Over the past decade, dating services have been set up for pretty much any interest. If you wanted to date only people who like Star Trek, normally you'd have to weed through several p'tahks before finding someone to join your crew, as it were. Now there's a site for pretty Star Trek fans, as well as sites for vampire enthusiasts, gamers and even devotees to the writings of Ayn Rand.

There's even a site for supporters of the newly inaugurated president of the United States.

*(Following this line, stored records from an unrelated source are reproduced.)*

(** C3. However a leader stops - success, failure, panic or cancellation - its
    map entry is gone and everyone waiting for it holds its outcome. *)
Theorem leader_exit_wakes_followers st ev st' i r r' :
  reachable st → step st ev = Some st' →
  requests st !! i = Some r → leading (req_phase r) = true →
  requests st' !! i = Some r' → leading (req_phase r') = false →
  in_flight st' !! key r = None ∧
  ∃ res, outcome (key r) (req_phase r') = Some res ∧
    ∀ j f, requests st !! j = Some f → req_phase f = Following i None →
      requests st' !! j = Some (f <| req_phase := Following i (Some res) |>).
Proof.
  intros Hst%reachable_inv Hstep Hr Hl Hr' Hl'.
  apply step_move in Hstep as [(params & _ & ->)|(k & r0 & p & Hk & _ & Hm)].
  { simpl in Hr'. rewrite lookup_app_l in Hr' by (by eapply lookup_lt_Some). congruence. }
  destruct (decide (i = k)) as [<-|Hne].
  2: { pose proof (move_other _ _ _ _ _ _ _ _ Hm Hne Hr Hr'). congruence. }
  rewrite Hr in Hk. injection Hk as <-.
  assert (req_phase r' = p) as Hp.
  { destruct Hm; apply lookup_set_phase_Some in Hr' as [(_ & r0 & _ & ->)|[? _]]; done. }
  subst p. destruct Hm as [Heq|Hd _ _|st0 res Hreq Hfl _ _ Hout]; [congruence|by rewrite Hd in Hl'|].
  assert (Hown : in_flight st0 !! key r = Some i) by (rewrite Hfl; apply (inv_leader st Hst); eauto).
  rewrite (guard_drop_leader _ _ _ _ Hown). split; [apply lookup_delete_eq|].
  eexists. split; [exact Hout|]. intros j f Hj Hph. rewrite lookup_set_phase, decide_False.
  - simpl. rewrite list_lookup_fmap, Hreq, Hj. simpl. unfold deliver. rewrite Hph.
    by rewrite decide_True.
  - intros <-. rewrite Hr in Hj. injection Hj as <-. by rewrite Hph in Hl.
Qed.

(** ** Liveness *)

Definition measure (st : State) : nat := sum_list_with (λ r, weight (req_phase r)) (requests st).

Lemma measure_set_phase st i p r :
  requests st !! i = Some r → measure (set_phase i p st) + weight (req_phase r) = measure st + weight p.
Proof.
  exact (sum_alter (λ r, weight (req_phase r)) (λ r, r <| req_phase := p |>) (requests st) i r).
Qed.

Lemma weight_deliver l res r : weight (req_phase (deliver l res r)) ≤ weight (req_phase r).
Proof.
  unfold deliver. destruct (req_phase r) as [| |l' [|]| | | | |] eqn:H; try (rewrite H; lia).
  case_decide; [simpl; lia|rewrite H; lia].
Qed.

Lemma measure_guard_drop st k res : measure (guard_drop k res st) ≤ measure st.
Proof.
  unfold guard_drop, measure. destruct (in_flight st !! k) as [l|]; [|lia]. simpl.
  induction (requests st) as [|r rs IH]; simpl; [lia|].
  pose proof (weight_deliver l (default (Err (cancelled_message k)) res) r).
  unfold fmap in IH. lia.
Qed.

Lemma step_measure st ev st' :
  step st ev = Some st' → (∀ params, ev ≠ Arrive params) → measure st' < measure st.
Proof.
  intros Hstep Hna. apply step_move in Hstep as [(params & -> & _)|(i & r & p & Hr & Hw & Hm)].
  { by destruct (Hna params). }
  destruct Hm as [_|_ _ _|st0 res Hreq _ Hlead _ _].
  - pose proof (measure_set_phase st i p r Hr). lia.
  - pose proof (measure_set_phase (st <| in_flight := <[key r:=i]> (in_flight st) |>) i p r Hr) as H.
    change (measure (st <| in_flight := <[key r:=i]> (in_flight st) |>)) with (measure st) in H.
    assert (∀ a b, a + weight (req_phase r) = b + weight p → a < b) as Hlt by (intros; lia).
    exact (Hlt _ _ H).
  - pose proof (measure_guard_drop st0 (key r) res) as Hd.
    assert (requests (guard_drop (key r) res st0) !! i = Some r) as Hr1.
    { destruct (guard_drop_lookup st0 (key r) res i) as (l & res' & [H|H]); rewrite H, Hreq, Hr; [done|].
      simpl. f_equal. by apply deliver_leader. }
    pose proof (measure_set_phase _ i p r Hr1) as H. unfold measure in *. rewrite Hreq in Hd. lia.
Qed.

Definition settled (p : Phase) : Prop := weight p = 0.

(** A request that has not settled can always be brought closer to settling
    by some request taking its own next step, without cancelling anyone. *)
Lemma never_stuck st i r :
  inv st → requests st !! i = Some r → ¬ settled (req_phase r) →
  ∃ ev st', step st ev = Some st' ∧ (∀ params, ev ≠ Arrive params) ∧ (∀ j, ev ≠ Cancel j).
Proof.
  intros Hinv Hr Hns.
  assert (Hlead : ∀ l rl, requests st !! l = Some rl → leading (req_phase rl) = true →
    ∃ ev st', step st ev = Some st' ∧ (∀ params, ev ≠ Arrive params) ∧ (∀ j, ev ≠ Cancel j)).
  { intros l rl Hrl Hl. destruct (req_phase rl) as [| | | |bytes|img ct| |] eqn:Hph; try done.
    - exists (Download l (Ok [])). simpl. rewrite Hrl. simpl. rewrite Hph. by eexists.
    - exists (Process l). simpl. rewrite Hrl. simpl. rewrite Hph.
      destruct (process_image bytes (req_params rl)) as [[]|]; by eexists.
    - exists (Upload l (Ok ())). simpl. rewrite Hrl. simpl. rewrite Hph. by eexists. }
  destruct (req_phase r) as [| |l [m|]| |bytes|img ct|res|] eqn:Hph;
    try (by apply (Hlead i r Hr); rewrite Hph); try (by destruct Hns).
  - exists (CheckCache i true). simpl. rewrite Hr. simpl. rewrite Hph. by eexists.
  - exists (Join i). simpl. rewrite Hr. simpl. rewrite Hph.
    destruct (in_flight st !! key r); by eexists.
  - exists (Receive i). simpl. rewrite Hr. simpl. rewrite Hph. destruct m; by eexists.
  - pose proof (ok_follow _ _ _ (inv_phase st Hinv i r Hr) l Hph) as Hl.
    apply (inv_leader st Hinv) in Hl as (rl & Hrl & _ & Hll). by apply (Hlead l rl).
Qed.

Abbreviation run := (run generate_key get_cdn_url process_image).

(** C4. No request waits forever: from any reachable state every run without new
    arrivals has at most [measure st] steps, and as long as some request has
    not returned, a step that cancels nobody is possible.  So followers are
    never left hanging, whatever happens to their leader. *)
Theorem flights_terminate st :
  reachable st →
  (∀ evs st', run st evs = Some st' → Forall (λ ev, ∀ params, ev ≠ Arrive params) evs →
     length evs + measure st' ≤ measure st)
  ∧ ((∃ i r, requests st !! i = Some r ∧ ¬ settled (req_phase r)) →
     ∃ ev st', step st ev = Some st' ∧ (∀ params, ev ≠ Arrive params) ∧ (∀ j, ev ≠ Cancel j))
  ∧ (measure st = 0 ↔ ∀ i r, requests st !! i = Some r →
       (∃ res, req_phase r = Returned res) ∨ req_phase r = Cancelled).
Proof.
  intros Hst. split_and!.
  - clear Hst. intros evs. revert st. induction evs as [|ev evs IH]; intros st st' Hrun Hna; simpl in *.
    + injection Hrun as ->. lia.
    + apply bind_Some in Hrun as (st1 & Hs & Hrun). apply Forall_cons in Hna as [H1 H2].
      pose proof (step_measure _ _ _ Hs H1). pose proof (IH _ _ Hrun H2). lia.
  - intros (i & r & Hr & Hns). by apply (never_stuck st i r (reachable_inv st Hst)).
  - unfold measure. generalize (requests st). clear. induction l as [|r l IH]; simpl; [done|]. split.
    + intros Hz [|i] r' Hr'; simpl in Hr'; [|by eapply IH; [lia|]].
      injection Hr' as <-. destruct (req_phase r) as [| |? []| | | |res|]; simpl in Hz; try lia;
        [left; by exists res|by right].
    + intros Hall. destruct (Hall 0 r eq_refl) as [[res Hp]|Hp]; rewrite Hp; simpl;
        apply IH; intros i; apply (Hall (S i)).
Qed.
End Properties.

(** ** Instances: two requests for one key *)

Section Example.
Definition example_image (bytes : list byte) (q : ResizeQuery)
  : result AnyhowError (list byte * string) := Ok (bytes, "image/png").

Definition example_key (q : ResizeQuery) : string := "key".

Abbreviation example_run := (run example_key (λ k, "/api/images/files/" +:+ k) example_image).
Abbreviation example_reachable :=
  (reachable example_key (λ k, "/api/images/files/" +:+ k) example_image).

Lemma run_reachable st evs st' :
  example_reachable st → example_run st evs = Some st' → example_reachable st'.
Proof.
  revert st. induction evs as [|ev evs IH]; intros st Hst Hrun; simpl in Hrun.
  - by injection Hrun as <-.
  - apply bind_Some in Hrun as (st1 & Hs & Hrun). eapply IH; [|done]. by eapply reachable_step.
Qed.

(** A leader that is downloading, and a follower of it. *)
Definition joined : list Event :=
  [Arrive resize_query_default; Arrive resize_query_default;
   CheckCache 0 false; CheckCache 1 false; Join 0; Join 1].

Definition after (evs : list Event) : State := default initial (example_run initial evs).

Lemma after_reachable evs : is_Some (example_run initial evs) → example_reachable (after evs).
Proof.
  intros [st Hst]. unfold after. rewrite Hst. eapply run_reachable; [apply reachable_initial|done].
Qed.

Lemma single_leader_witness : in_flight (after joined) !! "key" = Some 0.
Proof.
  by apply (single_leader example_key (λ k, "/api/images/files/" +:+ k) example_image (after joined) 0 0
              (mk_Request resize_query_default Downloading)
              (mk_Request resize_query_default Downloading));
    [apply after_reachable; eexists|..].
Defined.

Definition served : list Event := joined ++ [Download 0 (Ok [Byte.x01]); Process 0; Upload 0 (Ok ())].

Lemma returned_url_is_stored_witness :
  ∃ img ct, stored (after served) !! "key" = Some (img, ct).
Proof.
  destruct (returned_url_is_stored example_key (λ k, "/api/images/files/" +:+ k) example_image
              (after served) 0
              (mk_Request resize_query_default (Returned (Ok "/api/images/files/key")))
              "/api/images/files/key") as (_ & img & ct & _ & _ & H & _);
    [apply after_reachable; eexists; reflexivity|reflexivity|reflexivity|].
  by exists img, ct.
Defined.

Lemma leader_exit_wakes_followers_witness :
  requests (after (joined ++ [Cancel 0])) !! 1 =
    Some (mk_Request resize_query_default (Following 0 (Some (Err (cancelled_message "key"))))).
Proof.
  destruct (leader_exit_wakes_followers example_key (λ k, "/api/images/files/" +:+ k) example_image
              (after joined) (Cancel 0) (after (joined ++ [Cancel 0])) 0
              (mk_Request resize_query_default Downloading)
              (mk_Request resize_query_default Cancelled)) as (_ & res & Hres & Hfollow);
    [apply after_reachable; eexists; reflexivity|reflexivity..|].
  injection Hres as <-.
  by rewrite (Hfollow 1 (mk_Request resize_query_default (Following 0 None))).
Defined.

It's called TrumpSingles.com.

Rapid change
Tinder's simple but addicting formula of swiping right on a profile you like, and then getting an alert if that person swipes right on you, has become such a cultural sensation that Glaser began doing skits about it.

Watching how friends and coworkers used the app, she developed a theory that a not-small number of men would be willing to say pretty much anything in a text message conversation if they believed they might hook up.

So she tested it in a segment called Tinder Tapout for her late night Comedy Central show, "Not Safe with Nikki Glaser," which ran for 20 episodes last year.

She and her team created fake profiles of good-looking women, then struck up conversations with real-life men. The joke: See how long the men stick with the conversation as the fake women say increasingly crazy things.

Glaser started one conversation by having a fictional female celebrate that she'd just sold a stolen wheelchair. In another, she told a marine she had PTSD, "Party Till Severely Dumber." He responded, "What's your favorite color?"

"People went further than you would ever think," Glaser said. Her theory is that the men had so many conversations going that her character was "another fish in the sea to them."

WARNING: VIDEO IS NOT SAFE FOR WORK

Tinder isn't unique, it's just one of the most well-known.